--- Source data ---

(* ===== verification/Ieee.v ===== *)
(** * Ieee: the two float formats of the linearity correction

    Coefficients are Python floats (binary64) and pixels are float32
    (binary32); the code mixes them twice: NumPy narrows the coefficient to
    the pixel type in [squareCoeff*ampArr], and the threshold comparison
    widens the pixel. This file proves, on the Standard Library's
    [SpecFloat], that widening is exact: every well-formed binary32 number
    widens to a well-formed binary64 number that narrows back to it
    ([widen_valid], [widen_narrow]). The lemmas on [binary_round] are stated
    for any precision and exponent range. *)

From Stdlib Require Import ZArith Lia SpecFloat.
From stdpp Require Import base tactics.
From S2P Require Import Prelude Numerics.

Local Open Scope Z_scope.

(** ** Shifting a mantissa *)

Lemma iter_pos_iter {A} (f : A -> A) (n : positive) (x : A) :
  iter_pos f n x = Pos.iter f x n.
Proof.
  revert x. induction n as [n IH|n IH|]; intros x; simpl; [|by rewrite !IH|done].
  by rewrite !IH, !Pos.iter_swap.
Qed.

Lemma digits2_shift (m d : positive) :
  digits2_pos (Pos.iter xO m d) = (digits2_pos m + d)%positive.
Proof.
  induction d as [|d IH] using Pos.peano_ind; simpl.
  - by rewrite Pos.add_1_r.
  - by rewrite Pos.iter_succ, Pos.add_succ_r; simpl; rewrite IH.
Qed.

(** Shifting right by as many bits as were shifted in loses nothing. *)
Lemma shr_shift (m d : positive) :
  iter_pos shr_1 d (Build_shr_record (Zpos (Pos.iter xO m d)) false false)
  = Build_shr_record (Zpos m) false false.
Proof.
  rewrite iter_pos_iter. induction d as [|d IH] using Pos.peano_ind; [done|].
  by rewrite Pos.iter_succ, <- Pos.iter_swap, Pos.iter_succ.
Qed.

(** ** Rounding a number that needs no rounding *)

Section Round.
Variables prec emax : Z.

(** A mantissa in canonical position is kept. *)
Lemma binary_round_aux_canonical (s : bool) (m : positive) (e : Z) :
  fexp prec emax (Zpos (digits2_pos m) + e) = e ->
  e <= emax - prec ->
  binary_round_aux prec emax s (Zpos m) e loc_Exact = S754_finite s m e.
Proof.
  intros Hc He. unfold binary_round_aux, shr_fexp. simpl.
  rewrite Hc, Z.sub_diag. simpl. rewrite Hc, Z.sub_diag. simpl.
  by apply Z.leb_le in He as ->.
Qed.

(** A mantissa with room to spare is shifted left into canonical
    position. *)
Lemma binary_round_shl (s : bool) (m d : positive) (e : Z) :
  fexp prec emax (Zpos (digits2_pos m) + e) = e - Zpos d ->
  e - Zpos d <= emax - prec ->
  binary_round prec emax s m e = S754_finite s (Pos.iter xO m d) (e - Zpos d).
Proof.
  intros Hc He. unfold binary_round, shl_align. rewrite Hc.
  replace (e - Zpos d - e) with (Zneg d) by lia.
  apply binary_round_aux_canonical; [|done].
  rewrite digits2_shift, Pos2Z.inj_add, <- Hc. f_equal. lia.
Qed.

(** A mantissa that ends in the zero bits shifted in is shifted right to
    canonical position, exactly. *)
Lemma binary_round_shr (s : bool) (m d : positive) (e : Z) :
  fexp prec emax (Zpos (digits2_pos m) + e) = e ->
  e <= emax - prec ->
  binary_round prec emax s (Pos.iter xO m d) (e - Zpos d) = S754_finite s m e.
Proof.
  intros Hc He.
  assert (Zpos (digits2_pos (Pos.iter xO m d)) + (e - Zpos d) = Zpos (digits2_pos m) + e)
    as Hd by (rewrite digits2_shift; lia).
  unfold binary_round, shl_align. rewrite Hd, Hc.
  replace (e - (e - Zpos d)) with (Zpos d) by lia.
  unfold binary_round_aux, shr_fexp. simpl Zdigits2. rewrite Hd, Hc.
  replace (e - (e - Zpos d)) with (Zpos d) by lia.
  simpl. rewrite shr_shift. simpl.
  replace (e - Zpos d + Zpos d) with e by lia. rewrite Hc, Z.sub_diag. simpl.
  by apply Z.leb_le in He as ->.
Qed.

End Round.

(** ** binary32 inside binary64 *)

(** A well-formed binary32 mantissa has at most 24 bits and an exponent of
    at least -149. *)
Lemma bounded32_inv (m : positive) (e : Z) :
  bounded prec32 emax32 m e = true ->
  fexp prec32 emax32 (Zpos (digits2_pos m) + e) = e /\ -149 <= e <= 104 /\
  Zpos (digits2_pos m) <= 24.
Proof.
  unfold bounded, canonical_mantissa. intros [Hc%Z.eqb_eq He%Z.leb_le]%andb_prop.
  split; [done|]. revert Hc He. unfold fexp, emin, prec32, emax32. lia.
Qed.

(** The widening of a finite binary32 number: the mantissa shifted to 53
    bits. *)
Lemma widen_finite (s : bool) (m : positive) (e : Z) :
  bounded prec32 emax32 m e = true ->
  exists d, Zpos d = 53 - Zpos (digits2_pos m) /\
    b32_to_b64 (S754_finite s m e) = S754_finite s (Pos.iter xO m d) (e - Zpos d).
Proof.
  intros (Hc & He & Hd)%bounded32_inv.
  assert (0 < 53 - Zpos (digits2_pos m)) as Hpos by lia.
  destruct (53 - Zpos (digits2_pos m)) as [|d|d] eqn:Ed; try lia.
  exists d. split; [done|]. simpl. apply binary_round_shl.
  - unfold fexp, emin, prec64, emax64. lia.
  - unfold prec64, emax64. lia.
Qed.

(** Widening gives a well-formed binary64 number. *)
Lemma widen_valid (x : binary32) :
  valid_binary prec32 emax32 x = true -> valid_binary prec64 emax64 (b32_to_b64 x) = true.
Proof.
  destruct x as [| | |s m e]; try done. simpl valid_binary at 1. intros Hb.
  destruct (widen_finite s m e Hb) as (d & Hd & ->).
  apply bounded32_inv in Hb as (_ & He & Hm).
  unfold valid_binary, bounded, canonical_mantissa. rewrite digits2_shift.
  apply andb_true_intro. split; [apply Z.eqb_eq | apply Z.leb_le];
    unfold fexp, emin, prec64, emax64; lia.
Qed.

(** Widening loses nothing: narrowing gives the number back. *)
Lemma widen_narrow (x : binary32) :
  valid_binary prec32 emax32 x = true -> b64_to_b32 (b32_to_b64 x) = x.
Proof.
  destruct x as [| | |s m e]; try done. simpl valid_binary. intros Hb.
  destruct (widen_finite s m e Hb) as (d & Hd & ->).
  apply bounded32_inv in Hb as (Hc & He & Hm).
  simpl. apply binary_round_shr; [done | unfold prec32, emax32; lia].
Qed.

---

Looking at the data above, report how many of its lines include the word "shifted". The number alone is the answer.

**Output for this exercise:** 4